To find the middle \(95\%\) for the number of bulls-eyes we can expect her to make, we note there will be \(2.5\%\) in each tail. We can find the range by obtaining the 2.5th and 97.5th percentiles.

qbinom(p=c(0.025,0.975), size=25, prob=0.15)

## [1] 1 8

Visualizing:

xqbinom(p=c(0.025,0.975), size=25, prob=0.15)

## [1] 1 8

14.6 Example - Tennis First Serve Percentage

Sara Errani get about \(79\%\) of her first serves in. How unusual would it be for her to make \(95\%\) or more of her first serves on the next 20 tries?

We can model the number of serves Errani makes on her next 20 tries, X, as a binomial random variable with n=20 independent trials and probability of success p=0.79. In summary, \(X \sim (20, 0.79)\).

To find the probability she makes \(95\%\) or more on her next 20 tries, Errani must make 19 or 20. There are several ways we can solve all shown below.

dbinom(x=19, size=20, prob=0.79) + dbinom(x=20, size=20, prob=0.79) 

## [1] 0.05662592

1-pbinom(q=18, size=20, prob=0.79)

## [1] 0.05662592

Visualizing the result:

xpbinom(q=18, size = 20, prob = 0.79)

## [1] 0.9433741

There is a 1-pbinom(q=18, size=20, prob=0.79) probability Errani could make \(95\%\) or more of her first serves on the next 20 tries.

14.7 Example - Set, Spike, Kill

Audrey and Taylor like playing volleyball. When spiking the ball, Audrey gets a kill 40% of the time and Taylor gets a kill 45% of the time. If in the next game each of them get three chances to spike the ball, what is the probability Audrey gets more kills than Taylor?

If we let A represent the number of kills for Audrey and T the number of kills for Taylor then we want to find \(P(A>T)\).

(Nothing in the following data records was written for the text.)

Lemma resource_without_map_answers_400_witness :
  (@None (list (http_class * list exc_class)) = None
   ∨ @None (list (http_class * list exc_class)) = Some [])
  ∧ sample_raises (ReddwarfError "Forbidden" "not yours")
      sample_plain_request []
    = (Raised (ReddwarfError "Forbidden" "not yours"), [])
  ∧ ∃ f l',
      execute_action sample_format_exc
        (sample_raises (ReddwarfError "Forbidden" "not yours"))
        (Resource_model_exception_map None) true sample_plain_request []
      = (Returned (AFault f), l')
      ∧ status_int (wrapped_exc f) = 400.
Proof.
  split; [by left|]. split; [reflexivity|].
  destruct (resource_without_map_answers_400 sample_format_exc
              (sample_raises (ReddwarfError "Forbidden" "not yours"))
              None sample_plain_request [] [] "Forbidden" "not yours"
              (or_introl eq_refl) eq_refl) as (f & Hrun & _ & Hstatus & _).
  eexists f, _. split; [exact Hrun|exact Hstatus].
Defined.

(** X16.  When the path has no version and the header declares a version
    for which no application is mounted, the selected application is a fault
    whose document is [notAcceptable] with code 406 and the message
    [version not supported]. *)
Theorem unsupported_version_fault_document {App : Type}
    (urlmap : gmap string App) (req : Request) (N : string)
    (explanation : http_class → string) :
  ¬ has_version_segment (path req) →
  accept_version req = Some N →
  urlmap !! ("/v" +:+ N) = None →
  ∃ f,
    select_app urlmap req = FaultApp f
    ∧ fault_data explanation f
      = [("notAcceptable",
          PDict [("code", PInt 406);
                 ("message", PStr "version not supported")])].
Proof.
  intros Hurl%url_version_None_iff Hacc Hnone.
  unfold select_app. rewrite Hurl, Hacc, Hnone. eexists.
  split; [reflexivity|]. reflexivity.
Qed.

Lemma unsupported_version_fault_document_witness :
  ¬ has_version_segment (path sample_versioned_request)
  ∧ accept_version sample_versioned_request = Some "2"
  ∧ ({[ "/v1" := 1%nat ]} : gmap string nat) !! ("/v" +:+ "2") = None
  ∧ ∃ f,
      select_app ({[ "/v1" := 1%nat ]} : gmap string nat)
        sample_versioned_request = FaultApp f
      ∧ _get_error_name (wrapped_exc f) = "notAcceptable".
Proof.
  assert (¬ has_version_segment (path sample_versioned_request)) as Hno
    by (apply url_version_None_iff; vm_compute; reflexivity).
  assert (accept_version sample_versioned_request = Some "2") as Hacc
    by (vm_compute; reflexivity).
  assert (({[ "/v1" := 1%nat ]} : gmap string nat) !! ("/v" +:+ "2") = None)
    as Hnone by (vm_compute; reflexivity).
  split; [exact Hno|]. split; [exact Hacc|]. split; [exact Hnone|].
  destruct (unsupported_version_fault_document
              ({[ "/v1" := 1%nat ]} : gmap string nat)
              sample_versioned_request "2" (λ _, EmptyString) Hno Hacc Hnone)
    as (f & Hsel & Hdoc).
  exists f. split; [exact Hsel|].
  unfold fault_data in Hdoc. by injection Hdoc.
Defined.

(** ** The XML document and the order of the dictionary *)

Lemma dict_lookup_Some_NoDup {V} (d : list (string * V)) k v :
  NoDup (keys d) → dict_lookup d k = Some v ↔ (k, v) ∈ d.
Proof.
  induction d as [|[k' v'] d IH]; intros Hnd.
  - split; [done|by intros ?%elem_of_nil].
  - unfold keys in Hnd. cbn [fmap list_fmap fst] in Hnd.
    apply NoDup_cons in Hnd as [Hk' Hnd].
    rewrite dict_lookup_cons, elem_of_cons.
    destruct (decide (k' = k)) as [->|Hne].
    + split; [intros [= ->]; by left|].
      intros [[= ->]|Hin]; [done|].
      destruct Hk'. apply list_elem_of_fmap. by exists (k, v).
    + rewrite (IH Hnd). split; [by right|]. by intros [[= ? ?]|?].
Qed.

Lemma dict_lookup_perm {V} (d d' : list (string * V)) k :
  NoDup (keys d) → d ≡ₚ d' → dict_lookup d' k = dict_lookup d k.
Proof.
  intros Hnd Hperm.
  assert (NoDup (keys d')) as Hnd' by (unfold keys; by rewrite <- Hperm).
  destruct (dict_lookup d k) as [v|] eqn:Hl.
  - apply dict_lookup_Some_NoDup in Hl; [|done].
    apply dict_lookup_Some_NoDup; [done|]. by rewrite <- Hperm.
  - destruct (dict_lookup d' k) as [v'|] eqn:Hl'; [|done].
    apply dict_lookup_Some_NoDup in Hl'; [|done].
    rewrite <- Hperm in Hl'. apply dict_lookup_Some_NoDup in Hl'; [|done].
    congruence.
Qed.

To explore the possibilities we look at all the different cases and be careful with our ANDs and ORs. The table below shows the different possible combinations of kills for Audrey and kills for Taylor with the cells highlighted where Audrey has more kills than Taylor.

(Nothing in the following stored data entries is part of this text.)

(** * Generic job-listing extraction engine: a shallow embedding

    The development follows [src/extractors/base_extractor.py],
    [src/extractors/base2_extractor.py] and [src/utils/scraper.py].

    - Strings are [string]; the JavaScript and Python string helpers the
      code relies on ([trim], [lower], [in], [match(/\d+/)]) are written out
      over ASCII.
    - A job is the dict the in-page scripts build; Python's [job not in jobs]
      is dict equality, i.e. equality of every field.
    - The browser is an oracle: every Playwright call is answered from the
      history of the calls made so far, and may raise.  Python code is
      written in a small state-and-exception monad over that history. *)

From stdpp Require Import base decidable option list strings.
From Stdlib Require Import Ascii String ZArith Lia.

Local Open Scope string_scope.
Local Open Scope list_scope.

(** ** Strings *)

Module Str.

(** The double-quote character, used inside attribute selectors. *)
Definition dq : string := String (ascii_of_nat 34) EmptyString.

(** [tag[attr op "val"]], e.g. [a[href*="/jobs/"]]. *)
Definition attr (tag name op val : string) : string :=
  tag +:+ "[" +:+ name +:+ op +:+ dq +:+ val +:+ dq +:+ "]".

(** White space removed by [String.prototype.trim] (ASCII range). *)
Definition is_whitespace (c : ascii) : bool :=
  match nat_of_ascii c with
  | 9 | 10 | 11 | 12 | 13 | 32 => true
  | _ => false
  end.

Fixpoint trim_start (s : string) : string :=
  match s with
  | EmptyString => EmptyString
  | String c s' => if is_whitespace c then trim_start s' else s
  end.

Fixpoint trim_end (s : string) : string :=
  match s with
  | EmptyString => EmptyString
  | String c s' =>
      match trim_end s' with
      | EmptyString => if is_whitespace c then EmptyString else String c EmptyString
      | r => String c r
      end
  end.

(** JavaScript [s.trim()]. *)
Definition trim (s : string) : string := trim_end (trim_start s).

(** JavaScript truthiness of a string: non-empty. *)
Definition truthy (s : string) : bool :=
  match s with EmptyString => false | _ => true end.

Definition is_digit (c : ascii) : bool :=
  let n := nat_of_ascii c in (48 <=? n)%nat && (n <=? 57)%nat.

Fixpoint take_digits (s : string) : string :=
  match s with
  | EmptyString => EmptyString
  | String c s' => if is_digit c then String c (take_digits s') else EmptyString
  end.

(** [url.match(/\d+/)]: the first maximal run of digits, if any. *)
Fixpoint match_digits (s : string) : option string :=
  match s with
  | EmptyString => None
  | String c s' => if is_digit c then Some (take_digits s) else match_digits s'
  end.

Definition lower_ascii (c : ascii) : ascii :=
  let n := nat_of_ascii c in
  if (65 <=? n)%nat && (n <=? 90)%nat then ascii_of_nat (n + 32) else c.

(** Python [s.lower()] (ASCII range). *)
Fixpoint lower (s : string) : string :=
  match s with
  | EmptyString => EmptyString
  | String c s' => String (lower_ascii c) (lower s')
  end.

Fixpoint starts_with (p s : string) : bool :=
  match p, s with
  | EmptyString, _ => true
  | String a p', String b s' => if Ascii.eqb a b then starts_with p' s' else false
  | String _ _, EmptyString => false
  end.

(** Python [term in s]. *)
Fixpoint contains (term s : string) : bool :=
  starts_with term s ||
  match s with
  | EmptyString => false
  | String _ s' => contains term s'
  end.

End Str.

(** ** Job records and the accumulation step *)

(** The dict a script builds for one listing.  [extract]'s script stores
    the four keys [title], [location], [url], [job_id]; the script of
    [extract_job_links] stores no [job_id] key ([None]). *)
Record Job := {
  title : string;
  location : string;
  url : string;
  job_id : option string
}.

#[global] Instance Job_eq_dec : EqDecision Job.
Proof. solve_decision. Defined.

(** [for job in page_jobs: if job not in jobs: jobs.append(job)]
    (base_extractor.py 231-233, base2_extractor.py 153-155). *)
Fixpoint add_new_jobs (jobs page_jobs : list Job) : list Job :=
  match page_jobs with
  | [] => jobs
  | job :: rest =>
      add_new_jobs (if decide (job ∈ jobs) then jobs else jobs ++ [job]) rest
  end.

(** ** The DOM as the in-page scripts see it *)

Module Dom.

(** Result of a DOM call that may throw (a [SyntaxError] on a selector the
    engine does not support). *)
Inductive js (A : Type) : Type :=
| Ok (a : A)
| Throw.
Arguments Ok {A} a.
Arguments Throw {A}.

(** An element as the scripts read it: [href] is [None] where the property
    is undefined (not an anchor). *)
Record Element := {
  tagName : string;
  href : option string;
  textContent : string
}.

(** A job container: the element itself and what [querySelector] answers
    below it. *)
Record Container := {
  self : Element;
  querySelector : string -> js (option Element)
}.

Record Document := {
  querySelectorAll : string -> js (list Container)
}.

(** Truthiness of [element.href]. *)
Definition has_href (e : Element) : bool :=
  match href e with
  | Some h => Str.truthy h
  | None => false
  end.

(** [element.href] once it is known to be truthy. *)
Definition href_of (e : Element) : string := default "" (href e).

(** Truthiness of [link?.href]. *)
Definition opt_has_href (link : option Element) : bool :=
  match link with
  | Some e => has_href e
  | None => false
  end.

End Dom.

(** ** Pattern library *)

Record Selectors := {
  containers : list string;
  title_selectors : list string;
  location_selectors : list string;
  link_selectors : list string
}.

(** ** The script evaluated by [extract] (base_extractor.py 159-228) *)

Module ExtractScript.
Import Dom.

(** Lines 169-176: the first container selector with at least one match is
    used for the whole page.  [querySelectorAll] is not guarded here, so a
    selector that throws ends the script. *)
Fixpoint find_containers (document : Document) (containerSelectors : list string)
  : js (list Container) :=
  match containerSelectors with
  | [] => Ok []
  | selector :: rest =>
      match querySelectorAll document selector with
      | Throw => Throw
      | Ok elements =>
          if (0 <? List.length elements)%nat then Ok elements
          else find_containers document rest
      end
  end.

(** Lines 181-188 and 191-198: the title and the location loops. *)
Fixpoint find_text (container : Container) (selectors : list string) : js string :=
  match selectors with
  | [] => Ok ""
  | selector :: rest =>
      match querySelector container selector with
      | Throw => Throw
      | Ok (Some element) => Ok (Str.trim (textContent element))
      | Ok None => find_text container rest
      end
  end.

(** Lines 201-214: the link loop; yields [(url, job_id)]. *)
Fixpoint find_link (container : Container) (linkSelectors : list string)
  : js (string * string) :=
  match linkSelectors with
  | [] => Ok ("", "")
  | selector :: rest =>
      match querySelector container selector with
      | Throw => Throw
      | Ok (Some element) =>
          if has_href element then
            let url := href_of element in
            Ok (url, default "" (Str.match_digits url))
          else find_link container rest
      | Ok None => find_link container rest
      end
  end.

(** The body of the [try] of one container (lines 180-218): [Ok (Some job)]
    when a record is pushed, [Ok None] when the test of line 216 fails. *)
Definition process_container (s : Selectors) (container : Container)
  : js (option Job) :=
  match find_text container (title_selectors s) with
  | Throw => Throw
  | Ok title =>
      match find_text container (location_selectors s) with
      | Throw => Throw
      | Ok location =>
          match find_link container (link_selectors s) with
          | Throw => Throw
          | Ok (url, job_id) =>
              if Str.truthy title && (Str.truthy url || Str.truthy location)
              then Ok (Some {| title := title; location := location;
                               url := url; job_id := Some job_id |})
              else Ok None
          end
      end
  end.

(** [try { ... } catch (e) { console.error(...) }] around one container. *)
Definition guarded_container (s : Selectors) (container : Container) : option Job :=
  match process_container s container with
  | Ok r => r
  | Throw => None
  end.

(** The whole arrow function: the value of [page_jobs]. *)
Definition page_jobs (s : Selectors) (document : Document) : js (list Job) :=
  match find_containers document (containers s) with
  | Throw => Throw
  | Ok cs => Ok (omap (guarded_container s) cs)
  end.

End ExtractScript.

Figure 14.1: Table for Number of Volleyball Kills by Audrey and Taylor

The verbal model below describes the cases where Audrey has more kills than Taylor.

Figure 14.2: Verbal Model for Audrey Having More Kills Than Taylor

To find \(P(A>T)\) we find the following:

\[P(A>T)=P(T=0) \cdot P(A \geq 1) + P(T=1) \cdot P(A \geq 2) + P(T=2) \cdot P(A=3)\]

Using dbinom and pbinom:

case1 <- dbinom(x=0, size=3, prob=0.45)*(1-dbinom(x=0, size=3, prob=0.4))
case2 <- dbinom(x=1, size=3, prob=0.45)*(1-pbinom(q=1, size=3, prob=0.4))
case3 <-dbinom(x=2, size=3, prob=0.45)*dbinom(x=3, size=3, prob=0.4)
total_prob <- case1 + case2 + case3
total_prob

## [1] 0.29557

Would you expect the probability that Audrey has more kills than Taylor to be lower, the same, or higher?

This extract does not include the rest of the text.